Pattern factories have failure modes that only emerge from full `runAction` composition — claim systems deadlocking, dispatchers looping, sub-agent state bleeding across iterations. `testBlock` doesn't catch these. Add a scenario in `packages/integration-tests/src/scenarios/` when the pattern:

- Uses `taskBoard` or another claim-system substrate.
- Has a dispatcher loop, drain loop, or replan loop.
- Composes multiple sub-blocks whose interaction can deadlock or cycle.
- Passes data between sub-agents through scope state or resources.

Skip this step if the pattern is a thin sequencer (e.g., a static `.step` chain with no loops). Authoring pattern: synthetic fixture flow under `src/scenarios/fixtures/` + scenario file under `src/scenarios/`. Use `unmockedGeneratorPolicy: "error"` so missing mocks surface loudly. See `apps/docs/docs/testing/flow-integration-tests.md` and `packages/integration-tests/README.md`.

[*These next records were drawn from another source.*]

(** * tsParticles: option loading and the container life cycle

    A shallow embedding of two classes of the engine,

    - [PolygonMask] (Plugins/PolygonMask/Options/Classes/PolygonMask.ts),
      the option object of the polygon mask plug-in and its [load];
    - [Container] (Core/Container.ts), the root object that owns the
      life-cycle flags, the frame request handle and the subordinates.

    JavaScript values are modelled as follows.  A property that may be
    [undefined] (an optional field, or a field removed with [delete]) is
    an [option].  A [number] is an IEEE 754 double: a [spec_float] of
    the Standard Library, with the operations of [SpecFloat] at
    precision 53, so that arithmetic rounds to the nearest double and
    [NaN], the infinities and the signed zeros are values.  The length
    of a collection is a natural number, converted where it enters the
    arithmetic.  Mutation of [this] is explicit state passing. *)

From Stdlib Require Import ZArith PArith List String Ascii Bool Lia.
From Stdlib Require Import SpecFloat Permutation.
Import ListNotations.

Set Implicit Arguments.

Definition number := spec_float.

(* ================================================================= *)
(** ** Numbers *)

Module Number.

Definition prec : Z := 53.
Definition emax : Z := 1024.

(** The double nearest to an integer. *)
Definition ofZ (z : Z) : number := binary_normalize prec emax z 0 false.
Definition ofNat (n : nat) : number := ofZ (Z.of_nat n).

(** [a * b], [a / b], [a - b], [Math.abs(a)], [a < b] and [a === b]. *)
Definition mul (a b : number) : number := SFmul prec emax a b.
Definition div (a b : number) : number := SFdiv prec emax a b.
Definition sub (a b : number) : number := SFsub prec emax a b.
Definition abs (a : number) : number := SFabs a.
Definition lt (a b : number) : bool := SFltb a b.


(** The integer value of [Math.round(x)] for a finite [x]: the nearest
    integer, halves upwards. *)
Definition round (x : number) : option Z :=
  match x with
  | S754_zero _ => Some 0%Z
  | S754_finite s m e =>
      let v := cond_Zopp s (Zpos m) in
      Some (match e with
            | Zneg k => (2 * v + 2 ^ Zpos k) / 2 ^ (Zpos k + 1)
            | _ => v * 2 ^ e
            end)%Z
  | _ => None
  end.

(** The least integer not below a finite [x], and the greatest one not
    above it. *)
Definition ceil (x : number) : option Z :=
  match x with
  | S754_zero _ => Some 0%Z
  | S754_finite s m e =>
      let v := cond_Zopp s (Zpos m) in
      Some (match e with
            | Zneg k => - ((- v) / 2 ^ Zpos k)
            | _ => v * 2 ^ e
            end)%Z
  | _ => None
  end.

Definition floor (x : number) : option Z :=
  match x with
  | S754_zero _ => Some 0%Z
  | S754_finite s m e =>
      let v := cond_Zopp s (Zpos m) in
      Some (match e with
            | Zneg k => v / 2 ^ Zpos k
            | _ => v * 2 ^ e
            end)%Z
  | _ => None
  end.

(** An integer that every double up to it represents exactly
    ([Number.MAX_SAFE_INTEGER] is [2 ^ 53 - 1]). *)
Definition safe (n : nat) : Prop := (Z.of_nat n < 2 ^ 53)%Z.

(** [p] shifted left by [t] binary places, the number of binary digits
    of [p], and the double of a positive integer [p] of at most 53
    digits: the mantissa is [p] shifted to 53 digits. *)
Definition shl (p : positive) (t : nat) : positive := Nat.iter t xO p.

Definition digits (p : positive) : nat := Pos.to_nat (digits2_pos p).

Definition normal (sx : bool) (p : positive) : number :=
  S754_finite sx (shl p (53 - digits p)) (Z.of_nat (digits p) - 53).

End Number.

(* ================================================================= *)
(** ** PolygonMask options *)

Module PolygonMask.

(** *** Inline (sub-option of the mask) *)

(** [RecursivePartial<IPolygonMaskInline>]: the input of [Inline.load]. *)
Record IInline (Arrangement : Type) := {
  i_arrangement : option Arrangement
}.

Record Inline (Arrangement : Type) := {
  arrangement : Arrangement
}.

(** Modelled from the spec: [Inline.load] of Options/Classes/Inline.ts,
    which is not part of the source tree.  Section 4.1: a load merges a
    possibly undefined partial object field by field, and a scalar field
    is overwritten only when the incoming value is not undefined. *)
Definition Inline_load {Arrangement : Type}
    (this : Inline Arrangement) (data : option (IInline Arrangement))
  : Inline Arrangement :=
  match data with
  | None => this
  | Some d =>
      match i_arrangement d with
      | Some a => {| arrangement := a |}
      | None => this
      end
  end.

Section Options.

(** The enums of ../../Enums and the other sub-option classes are not
    part of the source tree.  [load] only compares a mask type with
    [Type.none] and hands the sub-objects to their own loaders, so they
    are parameters here. *)
Variable MaskType : Type.
Variable MaskType_eq_dec : forall a b : MaskType, {a = b} + {a <> b}.
Variable Type_none : MaskType.
Variable Arrangement : Type.

Variables Draw IDraw Move IMove LocalSvg ILocalSvg : Type.
Variables ICoordinates ICoordinatesPartial : Type.
Variable Draw_load : Draw -> option IDraw -> Draw.
Variable Move_load : Move -> option IMove -> Move.
Variable LocalSvg_new : LocalSvg.
Variable LocalSvg_load : LocalSvg -> option ILocalSvg -> LocalSvg.
(** [deepExtend({}, source)] *)
Variable deepExtend_empty : ICoordinatesPartial -> ICoordinates.

(** [this.type !== Type.none] *)
Definition is_not_none (t : MaskType) : bool :=
  if MaskType_eq_dec t Type_none then false else true.

(** [RecursivePartial<IPolygonMask>]: every field may be undefined.
    [d_data] is [string | LocalSvg]. *)
Record IPolygonMask := {
  d_draw : option IDraw;
  d_enable : option bool;
  d_inline : option (IInline Arrangement);
  d_inlineArrangement : option Arrangement;
  d_move : option IMove;
  d_position : option ICoordinatesPartial;
  d_scale : option number;
  d_type : option MaskType;
  d_url : option string;
  d_data : option (string + ILocalSvg)
}.

Record PolygonMask := {
  draw : Draw;
  enable : bool;
  inline : Inline Arrangement;
  move : Move;
  position : option ICoordinates;
  scale : number;
  type : MaskType;
  url : option string;
  data : option (string + LocalSvg)
}.

(** The deprecated accessor pair [inlineArrangement]. *)
Definition inlineArrangement (this : PolygonMask) : Arrangement :=
  arrangement (inline this).

(** [constructor()], given the fresh sub-options and the default
    arrangement the absent [Inline] constructor installs. *)
Definition new (draw0 : Draw) (inline0 : Inline Arrangement) (move0 : Move)
  : PolygonMask :=
  {| draw := draw0; enable := false; inline := inline0; move := move0;
     position := None; scale := Number.ofZ 1; type := Type_none; url := None;
     data := None |}.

### Step 8: Update Documentation

1. Add a section to `packages/patterns/README.md` for the new pattern
2. If it demonstrates a novel framework capability, add a page under `apps/docs/docs/patterns/`

### Step 9: Verify

```bash
pnpm --filter @flow-state-dev/patterns typecheck
pnpm --filter @flow-state-dev/patterns test
```

## Guidelines

- **Defaults must work.** `myPattern({ name: "x" })` with no other config should produce a functioning pipeline. Use utility blocks as defaults where appropriate.
- **State schemas are explicit.** Always define a `stateSchema` for the sequencer. Don't rely on untyped state.
- **Patterns are compositions, not primitives.** If your pattern is a single block, it's a utility, not a pattern. Patterns combine multiple blocks with control flow.
- **Name-prefix everything.** Internal blocks, resources, state keys — all prefixed with the pattern name to support multiple instances in the same flow.
- **Export for remixing.** Users will want to use your internal blocks in their own compositions. Export the factories, not just the top-level pattern.